Integrating privacy, security for better compliance

Moving the privacy and security of healthcare function from the IT department to the compliance team may be a good move for healthcare organizations, according to Phil Curran, chief information security and privacy officer for Cooper University Health Care in Camden, N.J. Curran spoke during a Dec. 17 webinar on integrating privacy and security presented by the Institute for Health Technology Transformation.

The two functions work together by first considering access, he said. The organization’s access policy calls for the minimum necessary for a person to perform his or her job. Then the security controls come into place. They include how the IT department adds, modifies and deletes users and how that is monitored. “On a monthly basis, we get a report from our mission critical applications of users and their last logon date.” Anyone who has never logged on or hasn’t within the past 90 days has their account disabled. “Our feeling is that if they haven’t used the system in the past 90 days, they don’t really need access. We got minimum pushback but it’s very easy to reactivate an account.”

On an annual basis, Curran and his team go through a tedious process of looking at each user and comparing their role as described by human resources to their role as described through their application access. Cooper’s policy dictates that when an employee moves from one department to another, his or her access except for network access is cut off and then his or her manager makes the decision on what access is required for the job. Monitoring that activity is another task for Curran’s team.

As everyone in the healthcare industry even slightly responsible for privacy and security has heard, conducting a risk assessment is critical. Cooper has a very detailed process, said Curran. The two primary documents he uses are the NIST 800-53 and the Common Security Framework. After going through each privacy and security control, senior managers receive the risk assessment to use for decision-making. “I’m a firm believer that as privacy and security professionals, we don’t make business decisions but we can make recommendations based on the risk assessment. The business leaders have to make the decision and accept the risk. Sometimes they listen to us and sometimes they don’t.”

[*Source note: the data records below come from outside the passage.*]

(** The bytes of a marshalled header, and what reading its fields gives in front of [rest]. *)
Lemma marshal_header_read msg serial rest fds :
  header_ok msg →
  let bo := byteorder (m_body msg) in
  ∃ enc hdr, marshal_header dbg msg serial = Ok hdr ∧
    hdr = fixed_head msg serial ++ u32_bytes bo (wrap32 (N.of_nat (length enc))) ++ enc ++
      padding (HEADER_LEN + 4 + length enc) ∧
    length hdr = align_num (HEADER_LEN + 4 + length enc) 8 ∧
    ((N.of_nat (length hdr) < u32_mod)%N →
     unmarshal_dynheader (MkUCtx bo (hdr ++ rest) HEADER_LEN fds) =
       Ok (MkUCtx bo (hdr ++ rest) (length hdr) fds, (length hdr - HEADER_LEN, received msg))).
Proof.
  intros Hok bo. set (head := fixed_head msg serial).
  pose proof (length_fixed_head msg serial) as Hh. fold head in Hh.
  destruct (read_fields_put bo (hdr_fields msg) (head ++ u32_bytes bo 0)
    (hdr_fields_valid msg Hok)) as (enc & Hput & Hread).
  set (len := u32_bytes bo (wrap32 (N.of_nat (length enc)))).
  assert (length (head ++ len ++ enc) = HEADER_LEN + 4 + length enc) as Hl
    by (unfold len; rewrite !length_app, length_u32_bytes, Hh; lia).
  exists enc, ((head ++ len ++ enc) ++ padding (HEADER_LEN + 4 + length enc)).
  rewrite <- Hl, length_padding. split_and!.
  - rewrite marshal_header_fields, marshal_fixed_bytes by done. cbn [mbind outcome_bind].
    fold bo head. rewrite Hput. cbn [mbind outcome_bind]. unfold mret, outcome_ret. f_equal.
    rewrite <- app_assoc, finish_bytes by done. by rewrite Hl.
  - by rewrite <- !app_assoc.
  - done.
  - intros Hlt. pose proof (align_num_ge (length (head ++ len ++ enc)) 8) as Hge.
    assert (N.of_nat (length enc) < u32_mod)%N as Henc by lia.
    assert (len = u32_bytes bo (N.of_nat (length enc))) as -> by (unfold len; by rewrite wrap32_small).
    apply (unmarshal_bytes msg head enc rest fds Hok Hh Henc). fold bo. intros b' r Hb'.
    specialize (Hread b' r fds (length enc) 0 (length enc) (replicate 10 None)).
    rewrite length_app, length_u32_bytes, Hh in Hread.
    apply Hread; [done|done|done|lia].
Qed.

(** The same at the end of the buffer. *)
Lemma marshal_header_shape msg serial fds :
  header_ok msg →
  let bo := byteorder (m_body msg) in
  ∃ enc hdr, marshal_header dbg msg serial = Ok hdr ∧
    hdr = fixed_head msg serial ++ u32_bytes bo (wrap32 (N.of_nat (length enc))) ++ enc ++
      padding (HEADER_LEN + 4 + length enc) ∧
    length hdr = align_num (HEADER_LEN + 4 + length enc) 8 ∧
    ((N.of_nat (length hdr) < u32_mod)%N →
     unmarshal_dynheader (MkUCtx bo hdr HEADER_LEN fds) =
       Ok (MkUCtx bo hdr (length hdr) fds, (length hdr - HEADER_LEN, received msg))).
Proof.
  intros Hok bo. destruct (marshal_header_read msg serial [] fds Hok) as (enc & hdr & H1 & H2 & H3 & H4).
  rewrite app_nil_r in H4. by exists enc, hdr.
Qed.

(** The numbers of the fixed part, read back with [parse_u32]. *)
Lemma fixed_head_numbers msg serial rest :
  let bo := byteorder (m_body msg) in
  parse_u32 (take 4 (drop 4 (fixed_head msg serial ++ rest))) bo =
    Ok (wrap32 (N.of_nat (length (buf (m_body msg))))) ∧
  ((serial < u32_mod)%N → parse_u32 (take 4 (drop 8 (fixed_head msg serial ++ rest))) bo = Ok serial).
Proof.
  intros bo. unfold fixed_head. fold bo. cbv zeta. rewrite <- !app_assoc.
  set (four := [_; _; _; _]).
  rewrite (drop_app_length' four) by done.
  rewrite take_app_length' by (by rewrite length_u32_bytes).
  split; [apply parse_u32_bytes, wrap32_lt|]. intros Hs.
  rewrite (app_assoc four), drop_app_length' by (by rewrite length_app, length_u32_bytes).
  rewrite take_app_length' by (by rewrite length_u32_bytes). by apply parse_u32_bytes.
Qed.

(** C22: [unmarshal] inverts [marshal_header].  The header of a message whose names
    are valid marshals without a panic into a multiple of eight bytes.  It starts with
    the fixed part, in which the length of the body (below 2^32) and the serial read back;
    and at the offset of the field array the rest is read back, whatever bytes follow the
    header, as the header of the message with the signature and descriptor count of its
    body, using up exactly the header. *)
Theorem header_roundtrip msg serial rest fds :
  header_ok msg →
  let bo := byteorder (m_body msg) in
  let body_len := N.of_nat (length (buf (m_body msg))) in
  ∃ hdr, marshal_header dbg msg serial = Ok hdr ∧
    take HEADER_LEN hdr = fixed_head msg serial ∧ length hdr mod 8 = 0 ∧
    ((body_len < u32_mod)%N → parse_u32 (take 4 (drop 4 (hdr ++ rest))) bo = Ok body_len) ∧
    ((serial < u32_mod)%N → parse_u32 (take 4 (drop 8 (hdr ++ rest))) bo = Ok serial) ∧
    ((N.of_nat (length hdr) < u32_mod)%N →
     unmarshal_dynheader (MkUCtx bo (hdr ++ rest) HEADER_LEN fds) =
       Ok (MkUCtx bo (hdr ++ rest) (length hdr) fds,
           (length hdr - HEADER_LEN, received msg))).
Proof.
  intros Hok bo body_len.
  destruct (marshal_header_read msg serial rest fds Hok) as (enc & hdr & Hm & Hb & Hl & Hu).
  exists hdr. split; [done|]. split_and!; [|rewrite Hl; by apply align_num_mod| | |done].
  - rewrite Hb. by rewrite take_app_length' by (by rewrite length_fixed_head).
  - intros Hlen. rewrite Hb, <- !app_assoc.
    rewrite (proj1 (fixed_head_numbers msg serial _)). by rewrite wrap32_small.
  - intros Hs. rewrite Hb, <- !app_assoc. by apply fixed_head_numbers.
Qed.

Moving his role out of IT allowed “us to provide a better risk assessment on the controls we needed in place from an overall business perspective.” His role is to ensure an organization’s controls and standards are integrated into the business which is difficult to do through the IT department, he said, because “you’re now monitoring your own organization so there’s a separation of duties there.”

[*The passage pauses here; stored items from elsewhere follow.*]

(* ===== verification/DBusWire.v ===== *)
(** * The D-Bus wire format, concretely

    An executable instance of the [WireLib] interface that follows the D-Bus
    specification (alignment, lengths, terminators), with its laws.  The crate
    takes these functions from rustbus; this instance shows the laws can be met and
    runs the concrete examples. *)

From S2P Require Import Prelude Utils SigStr Body Message StdPath ObjPath Header.
From Stdlib Require Import Lia.

(** Names of all kinds: up to 255 letters, digits, underscores and dots. *)
Definition wire_char (c : u8) : bool := name_char c || bool_decide (c = "."%char).

Definition check_name (s : bytes) : outcome Error unit :=
  if decide (s ≠ [] ∧ length s ≤ 255 ∧ Forall wire_char s) then Ok () else Err (LibError 1).

Definition check_signature (s : bytes) : outcome Error unit :=
  match validate_sig_str s with Ok _ => Ok () | _ => Err (LibError 2) end.

(** ** Header fields: a byte and a variant, at a multiple of eight *)

Definition text_bytes (bo : ByteOrder) (s : bytes) : bytes :=
  u32_bytes bo (N.of_nat (length s)) ++ s ++ [ZERO].

Definition var_bytes (bo : ByteOrder) (v : HdrVar) : bytes :=
  match v with
  | HPath p => u8_of 1 :: "o"%char :: ZERO :: text_bytes bo p
  | HStr s => u8_of 1 :: "s"%char :: ZERO :: text_bytes bo s
  | HU32 n => u8_of 1 :: "u"%char :: ZERO :: u32_bytes bo n
  | HSig s => u8_of 1 :: "g"%char :: ZERO :: u8_of (N.of_nat (length s)) :: s ++ [ZERO]
  | HCatchall => [ZERO]
  end.

Definition read_text (bo : ByteOrder) (l : bytes) : option bytes :=
  match parse_u32 (take 4 l) bo with
  | Ok n =>
      let s := take (N.to_nat n) (drop 4 l) in
      if decide (length s = N.to_nat n) then Some s else None
  | _ => None
  end.

Definition read_var (bo : ByteOrder) (l : bytes) : option (nat * HdrVar) :=
  match l with
  | _ :: c :: _ :: l' =>
      if decide (c = "o"%char) then p ← read_text bo l'; Some (8 + length p, HPath p)
      else if decide (c = "s"%char) then s ← read_text bo l'; Some (8 + length s, HStr s)
      else if decide (c = "u"%char) then
        match parse_u32 (take 4 l') bo with Ok n => Some (7, HU32 n) | _ => None end
      else if decide (c = "g"%char) then
        match l' with
        | n :: l'' => let s := take (N.to_nat (u8_val n)) l'' in Some (5 + length s, HSig s)
        | [] => None
        end
      else None
  | _ => None
  end.

Definition wire_read_field (ctx : UnmarshalContext)
    : outcome UnmarshalError (UnmarshalContext * (nat * (N * HdrVar))) :=
  let start := align_num (u_offset ctx) 8 in
  match drop start (u_buf ctx) with
  | i :: l =>
      match read_var (u_byteorder ctx) l with
      | Some (n, v) =>
          Ok (MkUCtx (u_byteorder ctx) (u_buf ctx) (start + S n) (u_fds ctx),
              (start + S n - u_offset ctx, (u8_val i, v)))
      | None => Err InvalidType
      end
  | [] => Err NotEnoughBytes
  end.

Definition wire_read_u32 (ctx : UnmarshalContext)
    : outcome UnmarshalError (UnmarshalContext * (nat * N)) :=
  let start := align_num (u_offset ctx) 4 in
  match parse_u32 (take 4 (drop start (u_buf ctx))) (u_byteorder ctx) with
  | Ok n => Ok (MkUCtx (u_byteorder ctx) (u_buf ctx) (start + 4) (u_fds ctx),
                (start + 4 - u_offset ctx, n))
  | _ => Err NotEnoughBytes
  end.

Definition wire_align8 (ctx : UnmarshalContext) : outcome UnmarshalError UnmarshalContext :=
  let stop := align_num (u_offset ctx) 8 in
  if decide (length (u_buf ctx) < stop) then Err NotEnoughBytes else
  if decide (Forall (λ c, c = ZERO) (take (stop - u_offset ctx) (drop (u_offset ctx) (u_buf ctx))))
  then Ok (MkUCtx (u_byteorder ctx) (u_buf ctx) stop (u_fds ctx))
  else Err InvalidType.

#[export] Instance dbus_wire : WireLib := {|
  validate_interface := check_name;
  validate_membername := check_name;
  validate_errorname := check_name;
  validate_busname := check_name;
  validate_signature := check_signature;
  put_u8 n b := Ok (b ++ [u8_of n]);
  put_u32 bo n b := Ok (b ++ replicate (align_num (length b) 4 - length b) ZERO ++ u32_bytes bo n);
  put_field bo f b := Ok (b ++ padding (length b) ++ u8_of f.1 :: var_bytes bo f.2);
  pad8 b := b ++ padding (length b);
  insert_u32 bo n l := u32_bytes bo n ++ drop 4 l;
  read_u32 := wire_read_u32;
  read_field := wire_read_field;
  align8 := wire_align8;
|}.

(** ** The laws *)

Lemma read_text_bytes bo s r :
  (N.of_nat (length s) < u32_mod)%N → read_text bo (text_bytes bo s ++ r) = Some s.
Proof.
  intros Hs. unfold read_text, text_bytes. rewrite <- app_assoc.
  rewrite take_app_length', drop_app_length' by (by rewrite length_u32_bytes).
  rewrite parse_u32_bytes by done. rewrite Nat2N.id, <- app_assoc, take_app_length.
  by rewrite decide_True.
Qed.

Lemma check_name_length s : is_ok (check_name s) = true → (N.of_nat (length s) < u32_mod)%N.
Proof. unfold check_name, u32_mod. case_decide; [|done]. intros _. lia. Qed.

Lemma check_signature_length s : is_ok (check_signature s) = true → length s ≤ 255.
Proof.
  unfold check_signature. destruct (validate_sig_str s) as [[]| |] eqn:Hv; [|done..].
  by apply scanner_grammar in Hv as [? _].
Qed.

Lemma read_var_bytes bo i v r :
  field_valid (i, v) → read_var bo (var_bytes bo v ++ r) = Some (length (var_bytes bo v), v).
Proof.
  assert (∀ s, length (text_bytes bo s) = 5 + length s) as Hl.
  { intros s. unfold text_bytes. rewrite !length_app, length_u32_bytes. cbn. lia. }
  intros [_ Hv]. cbn [fst snd] in Hv. destruct v as [p|s|n|s|]; cbn [var_bytes app read_var length].
  - rewrite decide_True, read_text_bytes by (done || apply Hv). cbn. by rewrite Hl.
  - rewrite decide_False, decide_True by done.
    rewrite read_text_bytes by (destruct Hv as [?|[?|[?|?]]]; by apply check_name_length).
    cbn. by rewrite Hl.
  - rewrite !decide_False, decide_True by done.
    rewrite take_app_length' by (by rewrite length_u32_bytes).
    by rewrite parse_u32_bytes, length_u32_bytes.
  - rewrite !decide_False, decide_True by done. apply check_signature_length in Hv.
    rewrite u8_val_of, Nat2N.id, <- app_assoc, take_app_length by lia.
    do 2 f_equal. rewrite length_app. cbn. lia.
  - done.
Qed.

Lemma length_app_padding (l : bytes) r : length (l ++ padding (length l) ++ r) = align_num (length l) 8 + length r.
Proof. by rewrite app_assoc, length_app, length_padding. Qed.

#[export] Instance dbus_base_laws : BaseLaws.
Proof.
  split.
  - done.
  - intros bo n b Hb. cbn. by rewrite align_num_id, Nat.sub_diag.
  - intros bo n l r Hl. cbn. by rewrite drop_app_length'.
  - done.
  - intros bo l n r fds Hl Hn. cbn. unfold wire_read_u32. cbn [u_offset u_buf u_byteorder u_fds].
    rewrite align_num_id, drop_app_length by done.
    rewrite take_app_length', parse_u32_bytes by (done || by rewrite length_u32_bytes).
    do 3 f_equal. lia.
  - intros bo l r fds. cbn. unfold wire_align8. cbn [u_offset u_buf u_byteorder u_fds].
    rewrite length_app_padding, decide_False by lia.
    rewrite drop_app_length, (take_app_length' (padding (length l)) r)
      by (unfold padding; by rewrite length_replicate).
    by rewrite decide_True by (by apply Forall_replicate).
Qed.

#[export] Instance dbus_wire_laws : WireLaws.
Proof.
  split; [apply _|].
  intros bo [i v] b Hf. exists (padding (length b) ++ u8_of i :: var_bytes bo v).
  split; [done|]. split; [by destruct (padding (length b))|].
  intros b' r fds Hb'. cbn [read_field dbus_wire]. unfold wire_read_field.
  cbn [u_offset u_buf u_byteorder u_fds]. rewrite <- Hb', <- app_assoc, app_assoc.
  rewrite drop_app_length' by (by rewrite length_padding). cbn [app].
  rewrite (read_var_bytes bo i v r Hf).
  pose proof (align_num_ge (length b') 8). destruct Hf as [Hi _]. cbn in Hi.
  rewrite u8_val_of by lia. rewrite length_app. cbn [length]. unfold padding at 3 4.
  rewrite length_replicate. set (n := length (var_bytes bo v)).
  set (al := align_num (length b') 8) in *.
  replace (length b' + (al - length b' + S n)) with (al + S n) by lia.
  by replace (al - length b' + S n) with (al + S n - length b') by lia.
Qed.

(** ** Concrete headers *)

Definition ping_call : MarshalledMessage := ping (lit "org.example").

Lemma ping_call_ok : header_ok ping_call.
Proof.
  split; [by vm_compute|done| |done]. intros p [= <-]. by vm_compute.
Qed.

Lemma header_roundtrip_witness :
  ∃ hdr, marshal_header true ping_call 7 = Ok hdr ∧
    parse_u32 (take 4 (drop 4 (hdr ++ lit "more"))) LittleEndian = Ok 0%N ∧
    parse_u32 (take 4 (drop 8 (hdr ++ lit "more"))) LittleEndian = Ok 7%N ∧
    unmarshal_dynheader (MkUCtx LittleEndian (hdr ++ lit "more") HEADER_LEN []) =
      Ok (MkUCtx LittleEndian (hdr ++ lit "more") (length hdr) [],
          (length hdr - HEADER_LEN, received ping_call)).
Proof.
  destruct (header_roundtrip true ping_call 7 (lit "more") [] ping_call_ok)
    as (hdr & Hm & _ & _ & Hb & Hs & Hu).
  exists hdr. split; [exact Hm|]. split; [exact (Hb eq_refl)|]. split; [exact (Hs eq_refl)|].
  apply Hu. vm_compute in Hm. injection Hm as <-. vm_compute. reflexivity.
Defined.

(** The field array of one field with code ten. *)
Definition strange_field : bytes :=
  u32_bytes LittleEndian 8 ++ [u8_of 10; u8_of 1; "u"%char; ZERO] ++ u32_bytes LittleEndian 5.

Lemma unknown_field_panics_witness :
  unmarshal_dynheader
    (MkUCtx LittleEndian (replicate HEADER_LEN ZERO ++ strange_field) HEADER_LEN []) = Panic.
Proof.
  refine (unknown_field_panics _ _ _ 8 8 10 (HU32 5) _ _ _ _ _);
    [vm_compute; reflexivity|done|vm_compute; lia|vm_compute; reflexivity|done].
Defined.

Privacy and security efforts have been integrated into the organization’s culture, Curran said. “We’re continually modifying our policies based on technologies, processes and people that are changing. “Policies shouldn’t be stagnant. You need to educate staff and have policies that say what they can’t do and push that out so they understand their roles and responsibilities.”

Part of the education program is annual privacy and security training as well as three top issues each quarter. By emphasizing three topics each quarter, they can be more flexible when it comes to new technologies and processes. Through emails, posters and fun training sessions, they let employees know “they have a role to play within the organization within the privacy and security world.”

Despite all their efforts, Cooper has areas that are still struggles. For example, the IT governance committee does not include someone who understands the risks involved in privacy and security, Curran said. However, a new medical officer is working to get someone with that experience on the committee.

New leaders pose an issue as well, Curran said, because some just don’t have the same emphasis on privacy and security that existing leaders have. “We need to educate them on the value of privacy and security and getting us involved at the beginning of projects so we can provide the advice and assessment they need to make key decisions.”

Going forward, Curran said there is a lot of ambiguity in the regulations, especially HIPAA. “I’m finding that the ambiguity is letting people implement the regulations in different ways.” Even within his organization, people are interpreting the regulations differently. He and his team have to educate business leaders and often explain that they need to do things in a different way. “That causes some heartache for us. Privacy and security are not at opposite ends of the seesaw—they need to be balanced. You don’t have to accept less of one to get that balance.”

HITECH, however, pushes the integration of privacy and security more than most people believe, Curran said, especially when it comes to breaches. “The privacy regulations for HIPAA already had a security component and vice versa. HITECH puts more teeth into that. HITECH was a good thing.”